Novel metal-organic nanocarriers for therapeutic brain delivery

Blood-brain barrier (BBB) crossing represents the major challenge for drug delivery to the central nervous system, limiting the diffusion of the therapeutic cargo. A new class of nanoscaled porous metal-organic frameworks (nanoMOFs) presents several advantages including chemical and structural versatility, exceptional drug loading capacity together with controlled release under physiological conditions, scalable synthesis and lack of toxicity. The aim of the EU-funded NeuroMOF project is to develop a bio-safe and efficient nanoMOF platform for brain delivery. Original strategies will be employed to overcome the BBB including targeting by functionalisation of the external surface of nanoMOFs with BBB-specific ligands and enzyme immobilisation – nanoMOF motion – overcoming the challenge of controlling the orientation, stability, density and distribution of the surface agent.

Objective

Neurodegenerative diseases severely affect patients’ health resulting in poor quality life and significant impact on global healthcare costs. The mayor challenge is the bypass of the blood-brain barrier (BBB), limiting the diffusion of therapeutic cargo to the central nervous system (CNS). Although emerging technologies based on nanomedicine (liposomes, polymers, etc.) are a promising approach to overcome the BBB, their clinical application is still limited by their lack of in vivo efficacy.

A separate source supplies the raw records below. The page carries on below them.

Lemma managed_sub p m m' : m ⊆ m' → managed p m → managed p m'.
Proof. intros Hsub (v & h & Hv & Hp). exists v, h. split; [by eapply lookup_weaken|done]. Qed.
Lemma shrinks_refl m s : m ⊆ handles s → shrinks m s m s [].
Proof.
  intros Hsub. split; try done. intros x Hx. split; [intros He; rewrite He in Hx; by destruct Hx|].
  intros [[]%elem_of_nil|(p & ? & ? & _)]. done.
Qed.
Lemma reaps_refl m s : reaps m s m s.
Proof. split; [done|]. intros p ? []. done. Qed.
Lemma shrinks_trans m s m1 s1 m2 s2 l1 l2 : shrinks m s m1 s1 l1 → shrinks m1 s1 m2 s2 l2 → shrinks m s m2 s2 (l1 ++ l2).
Proof.
  intros [A1 A2 A3 A4 A5] [B1 B2 B3 B4 B5]. split; try (by etrans).
  - intros x h Hx Hx'. apply B3; [|done]. apply A3; [done|]. by eapply lookup_weaken.
  - intros x Hx. rewrite elem_of_app. destruct (handles s1 !! x) as [h|] eqn:H1.
    + assert (¬ (x ∈ l1 ∨ ∃ p, p ∈ objects s ∧ p ∉ objects s1 ∧ x ∈ members p)) as Hno by (intros Hy; apply (A4 x Hx) in Hy; congruence).
      rewrite (B4 x) by by eexists. split.
      * intros [?|(p & ? & ? & ?)]; [tauto|]. right. exists p. set_solver.
      * intros [[?|?]|(p & ? & ? & ?)]; [tauto|by left|]. right. exists p. split; [|done]. destruct (decide (p ∈ objects s1)); [done|]. naive_solver.
    + assert (x ∈ l1 ∨ ∃ p, p ∈ objects s ∧ p ∉ objects s1 ∧ x ∈ members p) as Hy by by apply A4.
      split; [intros _|intros _]; [destruct Hy as [?|(p & ? & ? & ?)]; [by left; left|right; exists p; set_solver]|].
      destruct (handles s2 !! x) as [h|] eqn:H2; [|done]. rewrite (lookup_weaken _ _ _ _ H2 B2) in H1. done.
Qed.
Lemma reaps_trans m s m1 s1 m2 s2 : m1 ⊆ m → objects s2 ⊆ objects s1 → reaps m s m1 s1 → reaps m1 s1 m2 s2 → reaps m s m2 s2.
Proof.
  intros Hsub Hobj [A1 A2] [B1 B2]. split.
  - intros p Hp Hp2. destruct (decide (p ∈ objects s1)) as [H1|H1]; [|by apply A1]. eapply managed_sub; [exact Hsub|by apply B1].
  - intros p Hp Hp2 Hin. destruct (decide (p ∈ objects s1)) as [H1|H1]; [|set_solver].
    assert (¬ ¬ managed p m1) as Hm by (intros Hn; by apply (A2 p Hp Hn)). apply Hm. intros Hm1. by apply (B2 p Hm1 Hp2).
Qed.
(** The members of the objects that stay are still there. *)
Lemma housed_shrinks z D m s m' s' l : shrinks m s m' s' l → m ⊆ handles s → housed z D m s →
  (∀ w, w ∈ l → ∃ p, p ∈ D ∧ w ∈ members p) → housed z D m' s'.
Proof.
  intros Hsh Hsub Hh Hl p w Hp HpD Hw.
  assert (is_Some (handles s !! w) → is_Some (handles s' !! w)) as Hstay.
  { intros Hs. destruct (handles s' !! w) eqn:H'; [by eexists|]. apply (shrinks_gone _ _ _ _ _ Hsh w Hs) in H' as [Hwl|(q & Hq & Hq' & Hwq)].
    - destruct (Hl w Hwl) as (q & Hq & Hwq). by rewrite (members_apart p q w Hw Hwq) in HpD.
    - by rewrite (members_apart p q w Hw Hwq) in Hp. }
  destruct (Hh p w) as [[h Hm]|[-> Hz]]; [by apply (shrinks_objects _ _ _ _ _ Hsh)|done|done| |right; split; [done|by apply Hstay]].
  left. pose proof (lookup_weaken _ _ _ _ Hm Hsub) as Hs. destruct Hstay as [h' Hs']; [by eexists|].
  pose proof (lookup_weaken _ _ _ _ Hs' (shrinks_handles _ _ _ _ _ Hsh)) as Hs2. exists h. apply (shrinks_kept _ _ _ _ _ Hsh); [done|congruence].
Qed.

In view of this scenario, a new class of nanoscaled porous Metal-Organic Frameworks (nanoMOFs) has attracted great attention in the biomedical domain. NanoMOFs present several advantages compared to classic nanocarriers: i) their chemical & structural versatility, allowing a suitable biocompatibility and the potential control of their in vivo fate, ii) exceptional loading of challenging ingredients (cosmetics, enzymes, drugs...) together with controlled release under physiological conditions; iii) green and scalable synthesis; iv) lack of in vitro & in vivo toxicity; v) interesting imaging properties. Latest biomedical advances have been focussed to tackle typical administration routes (e.g. oral, intravenous or cutaneous). However, the targeted delivery to the brain has not been under the spotlight within the scientific community.

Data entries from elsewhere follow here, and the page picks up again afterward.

(** One turn of [Open]. *)
Lemma Open_attempt fuel info c m e a m' : attempt info m = (e, a, m') → 
  Open (S fuel) (ConnState (Conn info (Some c)) m) =
    (if lost e then (Close;; Open fuel;; mret e) else mret e) (ConnState (Conn info (Some (default c a))) m').
Proof.
  assert (∀ e s, (HandlerException (Open fuel) e;; mret e) s = (if lost e then (Close;; Open fuel;; mret e) else mret e) s) as Hc.
  { intros e0 s. unfold HandlerException. destruct (lost e0); [|done]. unfold mbind, comp_bind, mret, comp_ret. destruct (Close s) as [[] s1|s1|s1| |]; [|done..]. by destruct (Open fuel s1). }
  unfold attempt. cbn [Open]. rewrite get_bind. rewrite driver_bind. cbn [the_conn info_ driver].
  destruct (connect (c_url info) (c_user info) (c_password info) m) as [[[c1|]|e1] m1]; cbn [fst snd].
  - rewrite modify_bind. unfold set_conn. cbn [the_conn info_ driver]. rewrite driver_bind. cbn [the_conn info_ driver].
    destruct (setSchema c1 (c_database info) m1) as [[e1|] m2]; cbn [fst snd]; intros [= <- <- <-]; cbn [default]; [apply Hc|done].
  - intros [= <- <- <-]. done.
  - intros [= <- <- <-]. apply Hc.
Qed.

(** [Open] returns the code of its first attempt, whatever became of the
    connection after it. *)
Lemma Open_opening info c m es c' m' : opening info c m es c' m' → ∀ fuel, (length es ≤ fuel)%nat →
  ∃ e rest, es = e :: rest ∧ Open fuel (ConnState (Conn info (Some c)) m) = Returns e (ConnState (Conn info (Some c')) m').
Proof.
  induction 1 as [c m e a m' Ha Hl|c m e a m1 m2 es c' m' Ha Hl Hc Ho IH]; intros [|fuel] Hf; cbn in Hf; try lia; rewrite (Open_attempt _ _ _ _ _ _ _ Ha), Hl.
  - by eexists e, [].
  - exists e, es. split; [done|]. rewrite (comp_bind_Returns _ _ _ () (ConnState (Conn info (Some None)) m2)) by (by apply Close_closing).
    destruct (IH fuel) as (e' & rest & _ & Hrun); [lia|]. by rewrite (comp_bind_Returns _ _ _ _ _ Hrun).
Qed.

(** What the server does with a statement. *)
Definition run_statement (c : nat) (sql : bytes) (m : M) : (nat + Z) * M :=
  let (r, m) := createStatement c m in
  match r with inr e => (inr e, m) | inl stmt => executeQuery stmt sql m end.

(** On an open connection [Query] runs the statement once and returns its
    result.  After an error it returns null: an error other than a lost
    connection changes nothing; a lost connection is closed and opened again,
    until an attempt fails for another reason or succeeds, and the statement is
    not repeated; what closing throws leaves [Query]. *)
Theorem MySQLConn_Query_spec info c sql m r m1 : run_statement c sql m = (r, m1) →
  let s := ConnState (Conn info (Some (Some c))) m in
  match r with
  | inl result => ∀ fuel, Query fuel sql s = Returns (Some result) (ConnState (Conn info (Some (Some c))) m1)
  | inr e =>
      if lost e then
        match closing (Some c) m1 with
        | None => ∀ fuel, ∃ s', Query fuel sql s = Throws s'
        | Some m2 => ∀ es c' m3, opening info None m2 es c' m3 → ∀ fuel, (length es ≤ fuel)%nat →
            Query fuel sql s = Returns None (ConnState (Conn info (Some c')) m3)
        end
      else ∀ fuel, Query fuel sql s = Returns None (ConnState (Conn info (Some (Some c))) m1)
  end.
Proof.
  intros Hrun. cbn zeta.
  assert (∀ fuel, Query fuel sql (ConnState (Conn info (Some (Some c))) m) =
    match r with inl result => Returns (Some result) | inr e => HandlerException (Open fuel) e;; mret None end (ConnState (Conn info (Some (Some c))) m1)) as HQ.
  { intros fuel. revert Hrun. unfold run_statement, Query, read_conn. rewrite (getO_bind _ _ _ (Some c)) by done. rewrite driver_bind. cbn [driver the_conn].
    destruct (createStatement c m) as [[stmt|e1] m2]; cbn [fst snd]; [|by intros [= <- <-]]. rewrite driver_bind. cbn [driver the_conn].
    destruct (executeQuery stmt sql m2) as [[res|e1] m3]; cbn [fst snd]; by intros [= <- <-]. }
  destruct r as [result|e]; [exact HQ|]. unfold HandlerException in HQ. destruct (lost e); [|exact HQ].
  destruct (closing (Some c) m1) as [m2|] eqn:Hc.
  - intros es c' m3 Ho fuel Hf. rewrite HQ. destruct (Open_opening _ _ _ _ _ _ Ho fuel Hf) as (e1 & rest & _ & Hrun1).
    erewrite comp_bind_Returns; [done|]. rewrite (comp_bind_Returns _ _ _ _ _ (Close_closing _ _ _ _ Hc)). by rewrite (comp_bind_Returns _ _ _ _ _ Hrun1).
  - intros fuel. rewrite HQ. unfold closing in Hc. unfold Close, read_conn, mbind, comp_bind, getO, driver_call, call. cbn.
    destruct (close_connection c m1) as [[e1|] m2]; [|done]. cbn. by eexists.
Qed.
(** A connection that could not be made again: the next query goes through a
    null pointer. *)
Lemma Query_closed fuel sql info m : Query fuel sql (ConnState (Conn info (Some None)) m) = UB.
Proof. done. Qed.

(** ** A round of the processor *)

Definition emits (l : list action) : list E := omap (λ a, match a with Emit e => Some e | Add _ => None end) l.
Definition adds (l : list action) : list query := omap (λ a, match a with Emit _ => None | Add q => Some q end) l.
(** The queries whose results are there, and what their callbacks do. *)
Definition ready (results : gmap nat (option nat)) (q : query) : Prop := is_Some (results !! future_ q).
#[local] Instance ready_dec results q : Decision (ready results q).
Proof. unfold ready. apply _. Defined.
Definition reaction (results : gmap nat (option nat)) (q : query) : option (list action) := program (cb_ q) <$> results !! future_ q.
(** The vector has room for what the callbacks add, one after the other, each
    query being erased after its callback. *)
Fixpoint has_room (cap len : nat) (l : list (list action)) : Prop :=
  match l with
  | [] => True
  | a :: l => (len + length (adds a) ≤ cap)%nat ∧ has_room cap (len + length (adds a) - 1) l
  end.
#[local] Instance has_room_dec cap len l : Decision (has_room cap len l).
Proof. revert len. induction l; intros len; cbn; apply _. Defined.

Lemma perform_storage l : ∀ s, (storage s ≤ storage (foldl (λ s a, perform a s) s l))%nat.
Proof.
  induction l as [|a l IH]; intros s; cbn; [lia|]. etrans; [|apply IH]. destruct a; cbn; [lia|]. unfold AddQueryCallback. case_decide; cbn; lia.
Qed.
Lemma perform_all l : ∀ s, (length (pending_queries_ s) ≤ capacity s)%nat →
  let s' := foldl (λ s a, perform a s) s l in
  if decide (length (pending_queries_ s) + length (adds l) ≤ capacity s)%nat
  then s' = Processor (pending_queries_ s ++ adds l) (capacity s) (storage s) (log s ++ emits l) else (storage s < storage s')%nat.
Proof.
  induction l as [|a l IH]; intros s Hs; cbn [foldl].
  - cbn. rewrite decide_True by lia. rewrite !app_nil_r. by destruct s.
  - destruct a as [e|q]; cbn [perform].
    + specialize (IH (Processor (pending_queries_ s) (capacity s) (storage s) (log s ++ [e])) Hs). cbn in IH.
      change (adds (Emit e :: l)) with (adds l). change (emits (Emit e :: l)) with (e :: emits l).
      case_decide; [|exact IH]. etrans; [exact IH|]. by rewrite <-app_assoc.
    + unfold AddQueryCallback. change (adds (Add q :: l)) with (q :: adds l). change (emits (Add q :: l)) with (emits l). cbn [length].
      destruct (decide (length (pending_queries_ s) < capacity s)%nat) as [Hlt|Hge].
      * specialize (IH (with_pending (pending_queries_ s ++ [q]) s)). cbn in IH. rewrite length_app in IH. cbn in IH.
        specialize (IH ltac:(lia)). destruct (decide (length (pending_queries_ s) + S (length (adds l)) ≤ capacity s)%nat) as [Hd|Hd].
        -- rewrite decide_True in IH by lia. etrans; [exact IH|]. by rewrite <-app_assoc.
        -- rewrite decide_False in IH by lia. exact IH.
      * rewrite decide_False by lia. eapply Nat.lt_le_trans; [|apply perform_storage]. cbn. lia.
Qed.

(** Queries without result are passed. *)
Lemma round_waiting results l : ∀ n kept s, pending_queries_ s = kept ++ l → (length l < n)%nat → (∀ q, q ∈ l → ¬ ready results q) →
  round results n (length kept) s = Returns () s.
Proof.
  induction l as [|q l IH]; intros [|n] kept s Hs Hn Hl; cbn in Hn; try lia; cbn [round]; rewrite get_bind.
  - rewrite app_nil_r in Hs. by rewrite Hs, lookup_ge_None_2 by lia.
  - rewrite Hs, list_lookup_middle by done. rewrite get_bind. unfold invoke.
    destruct (results !! future_ q) as [r|] eqn:Hr; [destruct (Hl q ltac:(by left)); by exists r|].
    rewrite (comp_bind_Returns _ _ _ false s) by done. rewrite (getO_bind _ _ _ ()) by (by rewrite decide_True). cbv beta iota.
    pose proof (IH n (kept ++ [q]) s) as Hrec. rewrite length_app in Hrec. cbn [length] in Hrec. rewrite Nat.add_1_r in Hrec.
    apply Hrec; [by rewrite Hs, <-app_assoc|lia|]. intros q' Hq'. apply Hl. by right.
Qed.

(** A round from the queries [rest] on: [new] was added in this round.  The
    callbacks of the ready queries are invoked in order, each once on its result,
    and leave; the others stay.  The round is undefined when the callbacks add
    more than the vector has room for. *)
Lemma round_run results rest : ∀ n kept new s,
  pending_queries_ s = kept ++ rest ++ new → (length (pending_queries_ s) ≤ capacity s)%nat →
  (length rest + length new + length (concat (adds <$> omap (reaction results) rest)) < n)%nat →
  (∀ q, q ∈ new ++ concat (adds <$> omap (reaction results) rest) → ¬ ready results q) →
  round results n (length kept) s =
    if decide (has_room (capacity s) (length (pending_queries_ s)) (omap (reaction results) rest)) then
      Returns () (Processor (kept ++ filter (λ q, ¬ ready results q) rest ++ new ++ concat (adds <$> omap (reaction results) rest))
        (capacity s) (storage s) (log s ++ concat (emits <$> omap (reaction results) rest)))
    else UB.
Proof.
  induction rest as [|q rest IH]; intros n kept new s Hs Hcap Hn Hnew.
  { cbn [omap list_omap fmap list_fmap concat has_room app length] in *. rewrite decide_True by done. rewrite !app_nil_r in *.
    rewrite (round_waiting results new) by (first [exact Hs|lia|exact Hnew]). change (filter (λ q, ¬ ready results q) []) with (@nil query). cbn [app]. rewrite <-Hs. by destruct s. }
  destruct n as [|n]; [lia|]. cbn [round]. rewrite get_bind.
  assert (pending_queries_ s !! length kept = Some q) as -> by (rewrite Hs; by apply list_lookup_middle). rewrite get_bind.
  assert (omap (reaction results) (q :: rest) = match results !! future_ q with Some r => program (cb_ q) r :: omap (reaction results) rest | None => omap (reaction results) rest end) as Hom.
  { cbn [omap list_omap]. unfold reaction at 1. by destruct (results !! future_ q). }
  unfold invoke. rewrite Hom in Hn, Hnew |- *. clear Hom. destruct (results !! future_ q) as [r|] eqn:Hr.
  - set (acts := program (cb_ q) r) in *. cbn [fmap list_fmap concat] in Hn, Hnew. cbn [has_room fmap list_fmap concat]. rewrite length_app in Hn.
    set (s1 := foldl (λ s a, perform a s) s acts).
    rewrite (comp_bind_Returns _ _ _ true s1) by done. pose proof (perform_all acts s Hcap) as Hall. cbn zeta in Hall. fold s1 in Hall.
    destruct (decide (length (pending_queries_ s) + length (adds acts) ≤ capacity s)%nat) as [Hroom|Hno].
    2:{ rewrite decide_False by tauto. unfold mbind at 1, comp_bind at 1, getO. rewrite (decide_False (P := storage s1 = storage s)); [done|lia]. }
    rewrite (getO_bind _ _ _ ()) by (by rewrite Hall, decide_True). rewrite modify_bind, Hall. unfold with_pending. cbn [pending_queries_ capacity storage log].
    assert (take (length kept) (pending_queries_ s ++ adds acts) ++ drop (S (length kept)) (pending_queries_ s ++ adds acts) = kept ++ rest ++ new ++ adds acts) as ->.
    { rewrite Hs, <-!app_assoc, take_app_length. change (kept ++ q :: rest ++ new ++ adds acts) with (kept ++ [q] ++ rest ++ new ++ adds acts).
      f_equal. pose proof (drop_app_length' (kept ++ [q]) (rest ++ new ++ adds acts) (S (length kept)) ltac:(rewrite length_app; cbn; lia)) as Hd.
      rewrite <-(app_assoc kept [q]) in Hd. exact Hd. }
    rewrite (IH n kept (new ++ adds acts)); cbn [pending_queries_ capacity storage log].
    + assert (length (kept ++ rest ++ new ++ adds acts) = length (pending_queries_ s) + length (adds acts) - 1)%nat as ->.
      { rewrite Hs. rewrite !length_app. cbn. lia. }
      assert (filter (λ q, ¬ ready results q) (q :: rest) = filter (λ q, ¬ ready results q) rest) as ->
        by (apply filter_cons_False; intros Hq; apply Hq; by exists r).
      destruct (decide (has_room (capacity s) (length (pending_queries_ s) + length (adds acts) - 1) (omap (reaction results) rest))) as [Hd|Hd].
      * rewrite decide_True by done. by rewrite <-!app_assoc.
      * by rewrite decide_False by tauto.
    + done.
    + rewrite Hs in Hcap, Hroom. rewrite !length_app in *. cbn [length] in *. rewrite ?length_app in *. lia.
    + rewrite length_app. cbn in Hn. lia.
    + intros q' Hq'. apply Hnew. by rewrite <-app_assoc in Hq'.
  - rewrite (comp_bind_Returns _ _ _ false s) by done. rewrite (getO_bind _ _ _ ()) by (by rewrite decide_True). cbv beta iota.
    pose proof (IH n (kept ++ [q]) new s) as Hrec. rewrite length_app in Hrec. cbn [length] in Hrec. rewrite Nat.add_1_r in Hrec.
    rewrite Hrec; [|by rewrite Hs, <-!app_assoc|done|cbn in Hn; lia|done].
    assert (filter (λ q, ¬ ready results q) (q :: rest) = q :: filter (λ q, ¬ ready results q) rest) as ->
      by (apply filter_cons_True; unfold ready; rewrite Hr; by intros [? [=]]).
    by rewrite <-!app_assoc.
Qed.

Thus, the aim of this proposal is to develop a biosafe and efficient nanoMOF platform for brain delivery. Two original strategies will be undertaken to overcome the BBB: targeting by external functionalization with BBB-specific ligands & enzyme immobilization (self-propelled nanomotors), facing up the challenge to control the orientation, stability, density and distribution (symmetric/asymmetric) of the surface agent. Apart from a full physicochemical characterization of these prototypes, BBB crossing will be first assessed by simple and 3D in vitro models and finally, by preliminary in vivo assays.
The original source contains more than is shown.